There are things I am asked "What of the farming?"  YES! I still want to farm, the road to that has proven not to be a direct route.  I dabbled with an off site garden and chicken keep, however I noticed a subtle 'unwelcome' with the whole thing so I have chosen to wait until I have my very own space with which to do these things.  I still visit farms, admire the lifestyle, and do what I can where I currently am in life...I just finished a first bottling of dandelion wine and will be canning as local produce reaches its crescendo.

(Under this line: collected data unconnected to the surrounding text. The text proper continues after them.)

(** * Company information system: query pipeline and result cache

    A shallow embedding of the query orchestration pipeline
    ([app/core/workflow.py]), its collaborators ([app/services/query_parser.py],
    [app/services/data_retriever.py], [app/services/evaluator.py]) and the
    Redis result cache ([app/services/cache.py],
    [app/constants/cache_constants.py]), followed by the properties of the
    design document that are checked against it.

    Conventions of the embedding.
    - A Python [str] is a Rocq [string] holding its UTF-8 encoding.  [len]
      and slices count characters, not bytes, and white space is that of
      [str.isspace], whatever the number of bytes of a character.  Case
      mapping is that of the letters A to Z; other characters pass through
      [lower] unchanged.
    - A Python [float] is a binary64 primitive float; literals round as
      Python's do.
    - Exceptions are values of [exn]; a computation that can raise returns a
      [result].  External collaborators (language model chains, the two
      evidence providers, the Redis server, the clock, the JSON codec) are
      the fields of an environment record [Env]; every call that reaches a
      model, a provider or the server is recorded in the world's call log.
    - Dictionaries are records of the keys the code gives them.  A retrieval
      payload [{"results": [...], "source": ...}] is never empty, hence true
      where Python tests it; an answer of a model chain that does not have
      the expected shape counts as a raised exception, which is how the code
      treats it.
    - The two retrieval stages of the graph run side by side on the same
      state; the model runs the encyclopedia's first. *)

From Stdlib Require Import ZArith String Ascii List Bool Floats Lia.
From stdpp Require Import gmap strings list.
Import ListNotations.

Set Warnings "-inexact-float".
Local Open Scope string_scope.

(** ** Python string operations *)

Module Py.

Definition is_upper (c : ascii) : bool :=
  let n := nat_of_ascii c in (65 <=? n)%nat && (n <=? 90)%nat.

Definition lower_char (c : ascii) : ascii :=
  if is_upper c then ascii_of_nat (nat_of_ascii c + 32) else c.

(** [s.lower()] *)
Fixpoint lower (s : string) : string :=
  match s with
  | EmptyString => EmptyString
  | String c r => String (lower_char c) (lower r)
  end.

(** [c.isspace()] for the characters of one byte: TAB, LF, VT, FF, CR, FS,
    GS, RS, US, SPACE. *)
Definition is_space (c : ascii) : bool :=
  let n := nat_of_ascii c in
  ((9 <=? n)%nat && (n <=? 13)%nat) || ((28 <=? n)%nat && (n <=? 32)%nat).

(** The white space characters of two bytes: U+0085 and U+00A0. *)
Definition is_space2 (c d : ascii) : bool :=
  (nat_of_ascii c =? 194)%nat
  && ((nat_of_ascii d =? 133)%nat || (nat_of_ascii d =? 160)%nat).

(** Those of three bytes: U+1680, U+2000 to U+200A, U+2028, U+2029, U+202F,
    U+205F and U+3000.  With the two above and the ten of one byte they are
    the characters for which [str.isspace] holds. *)
Definition is_space3 (c d e : ascii) : bool :=
  let c := nat_of_ascii c in
  let d := nat_of_ascii d in
  let e := nat_of_ascii e in
  ((c =? 225)%nat && (d =? 154)%nat && (e =? 128)%nat)
  || ((c =? 226)%nat && (d =? 128)%nat
      && (((128 <=? e)%nat && (e <=? 138)%nat)
          || (e =? 168)%nat || (e =? 169)%nat || (e =? 175)%nat))
  || ((c =? 226)%nat && (d =? 129)%nat && (e =? 159)%nat)
  || ((c =? 227)%nat && (d =? 128)%nat && (e =? 128)%nat).

(** The number of bytes of the white space character a text begins with;
    0 when it begins with none. *)
Definition space_width (s : string) : nat :=
  match s with
  | String c r =>
      if is_space c then 1
      else match r with
           | String d r2 =>
               if is_space2 c d then 2
               else match r2 with
                    | String e _ => if is_space3 c d e then 3 else 0
                    | EmptyString => 0
                    end
           | EmptyString => 0
           end
  | EmptyString => 0
  end.

(** A text without its first [n] bytes. *)
Fixpoint skip (n : nat) (s : string) : string :=
  match n, s with
  | S k, String _ r => skip k r
  | _, _ => s
  end.

(** A byte that continues a character of several bytes. *)
Definition is_continuation (c : ascii) : bool :=
  let n := nat_of_ascii c in (128 <=? n)%nat && (n <? 192)%nat.

(** [len(s)]: the number of characters. *)
Fixpoint len (s : string) : nat :=
  match s with
  | EmptyString => 0
  | String c r => if is_continuation c then len r else S (len r)
  end.

Definition is_empty (s : string) : bool :=
  match s with EmptyString => true | String _ _ => false end.

(** Truth value of a string: [bool(s)]. *)
Definition truthy (s : string) : bool := negb (is_empty s).

(** [s.lstrip()]: the text from its first character that is not white
    space. *)
Fixpoint lstrip (s : string) : string :=
  match s with
  | EmptyString => EmptyString
  | String c r =>
      if is_space c then lstrip r
      else match r with
           | String d r2 =>
               if is_space2 c d then lstrip r2
               else match r2 with
                    | String e r3 => if is_space3 c d e then lstrip r3 else s
                    | EmptyString => s
                    end
           | EmptyString => s
           end
  end.

(** [s.rstrip()]: the text up to the point from which only white space
    follows. *)
Fixpoint rstrip (s : string) : string :=
  match s with
  | EmptyString => EmptyString
  | String c r => if is_empty (lstrip s) then EmptyString else String c (rstrip r)
  end.

(** [s.strip()] *)
Definition strip (s : string) : string := rstrip (lstrip s).

(** [sub in s] *)
Fixpoint contains (sub s : string) : bool :=
  String.prefix sub s ||
  match s with
  | EmptyString => false
  | String _ r => contains sub r
  end.

(** [s[:n]]: the first [n] characters, each with the bytes that continue
    it. *)
Fixpoint take (n : nat) (s : string) {struct s} : string :=
  match s with
  | EmptyString => EmptyString
  | String c r =>
      if is_continuation c then String c (take n r)
      else match n with
           | O => EmptyString
           | S k => String c (take k r)
           end
  end.

(** [sep.join(parts)] *)
Fixpoint join (sep : string) (parts : list string) : string :=
  match parts with
  | [] => EmptyString
  | [p] => p
  | p :: rest => p ++ sep ++ join sep rest
  end.

(** [s.split()]: the maximal runs of characters that are not white space.
    [cur] is the run being read. *)
Definition flush (cur : string) (runs : list string) : list string :=
  if is_empty cur then runs else cur :: runs.

Fixpoint split_from (cur s : string) {struct s} : list string :=
  match s with
  | EmptyString => flush cur []
  | String c r =>
      if is_space c then flush cur (split_from EmptyString r)
      else match r with
           | String d r2 =>
               if is_space2 c d then flush cur (split_from EmptyString r2)
               else match r2 with
                    | String e r3 =>
                        if is_space3 c d e
                        then flush cur (split_from EmptyString r3)
                        else split_from (cur ++ String c EmptyString) r
                    | EmptyString => split_from (cur ++ String c EmptyString) r
                    end
           | EmptyString => split_from (cur ++ String c EmptyString) r
           end
  end.

Definition split (s : string) : list string := split_from EmptyString s.

(** [s.endswith('.')] *)
Fixpoint endswith_dot (s : string) : bool :=
  match s with
  | EmptyString => false
  | String c EmptyString => Ascii.eqb c "."
  | String _ r => endswith_dot r
  end.

(** [s.rsplit('.', 1)[0]]: what precedes the last dot, the whole string
    when it has none. *)
Fixpoint before_last_dot (s : string) : option string :=
  match s with
  | EmptyString => None
  | String c r =>
      match before_last_dot r with
      | Some p => Some (String c p)
      | None => if Ascii.eqb c "." then Some EmptyString else None
      end
  end.

Definition rsplit_dot_head (s : string) : string :=
  match before_last_dot s with Some p => p | None => s end.

(** [re.split(r'[.!?]', s)[0]] *)
Fixpoint first_sentence (s : string) : string :=
  match s with
  | EmptyString => EmptyString
  | String c r =>
      if Ascii.eqb c "." || Ascii.eqb c "!" || Ascii.eqb c "?"
      then EmptyString
      else String c (first_sentence r)
  end.

(** Distance from the character after a ['['] to the end of the shortest
    match of [.*?\]]: the dot of a regular expression stops at a line
    feed. *)
Fixpoint close_offset (s : string) : option nat :=
  match s with
  | EmptyString => None
  | String c r =>
      if Ascii.eqb c "]" then Some 1%nat
      else if Ascii.eqb c "010" then None
      else option_map S (close_offset r)
  end.

(** [re.sub(r'\[.*?\]', '', s)], reading left to right; [skip] counts the
    characters of the current match still to drop. *)
Fixpoint sub_brackets_from (skip : nat) (s : string) : string :=
  match s with
  | EmptyString => EmptyString
  | String c r =>
      match skip with
      | S k => sub_brackets_from k r
      | O =>
          if Ascii.eqb c "["
          then match close_offset r with
               | Some n => sub_brackets_from n r
               | None => String c (sub_brackets_from 0 r)
               end
          else String c (sub_brackets_from 0 r)
      end
  end.

Definition sub_brackets (s : string) : string := sub_brackets_from 0 s.

(** [re.sub(re.escape(lit), '', s)] for a non-empty literal. *)
Fixpoint remove_literal_from (lit : string) (skip : nat) (s : string) : string :=
  match s with
  | EmptyString => EmptyString
  | String c r =>
      match skip with
      | S k => remove_literal_from lit k r
      | O =>
          if String.prefix lit s
          then remove_literal_from lit (String.length lit - 1) r
          else String c (remove_literal_from lit 0 r)
      end
  end.

Definition remove_literal (lit s : string) : string :=
  remove_literal_from lit 0 s.

(** [re.sub(r'\.{2,}', '.', s)]: every run of dots becomes one dot. *)
Fixpoint sub_dots_from (after_dot : bool) (s : string) : string :=
  match s with
  | EmptyString => EmptyString
  | String c r =>
      if Ascii.eqb c "."
      then (if after_dot then sub_dots_from true r
            else String c (sub_dots_from true r))
      else String c (sub_dots_from false r)
  end.

Definition sub_dots (s : string) : string := sub_dots_from false s.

I feel a gathering within me for the next set of dreams to realize...graduating and finally moving into a career instead of 'jobs', saving for land - just land (this started the other day and I had to push it away).  I am under the gun and $ is short in our household right now, the next 6 months show no relief in this realm so how is it that I can even allow myself to think in terms like 'gee I want to save for land?'   I'll tell you how...because everything I have ever accomplished started out as a whisper...a hint... a glint...a small 'what if?'  And that is the most exciting part of who I am to myself.  The truth of what I want and what I am willing to do to get there.  It all starts with that.  I figure I will need at least 5 acres, and more will be revealed as my brain takes hold of this thought.  Love your brain, don't be afraid of it.  It truly is the greatest thing God has equipped us with.

So that's where I seem to be....hungry for more.  The down time I have worked for has been good to me, it's the rest before the next step.  As a species we were made for higher thought, it is a right, but one in our current world that must be worked for, fought for, demanded of ourselves and enjoyed to the highest reverence.  Happy Independence Day Folks - it is, after all, in our blood.


I wanted to leave you with a visual of the cosmic walk I take on Mountain Road here in Hamburg.  Many days off begin with this walk.  Wisps of ideas meet me like friends on this walk.  Tears of letting go of things have been shed on this walk.  Each time I take it, it makes me stronger...


This is right before I turn onto Mtn Road


Flocks of Turkeys are spotted everywhere there


I've always had a love affair with old posts and rusted barbed wire


I call this one the 'Disassociated Mule'


Forgotten Flowers where a house no longer stands


Abandoned on the edge of the swamp


It's so fertile...you can smell the earth, the water, the wind


I hope to meet this woman one day


This is toward the end of the loop by a restaurant...
there is no tactful way to get down there...
but I'll find one


I have often wondered who they are and if they made it
and stayed together


The swamp that trickles then runs to the river.  Ancient turtles there.


Hay wagons. slatted floors. waiting for work


There is such an abundance of water on Mtn Road 
it feels so intrinsically safe


The Green Cathedral of Maple Trees at the back entrance to my townhome.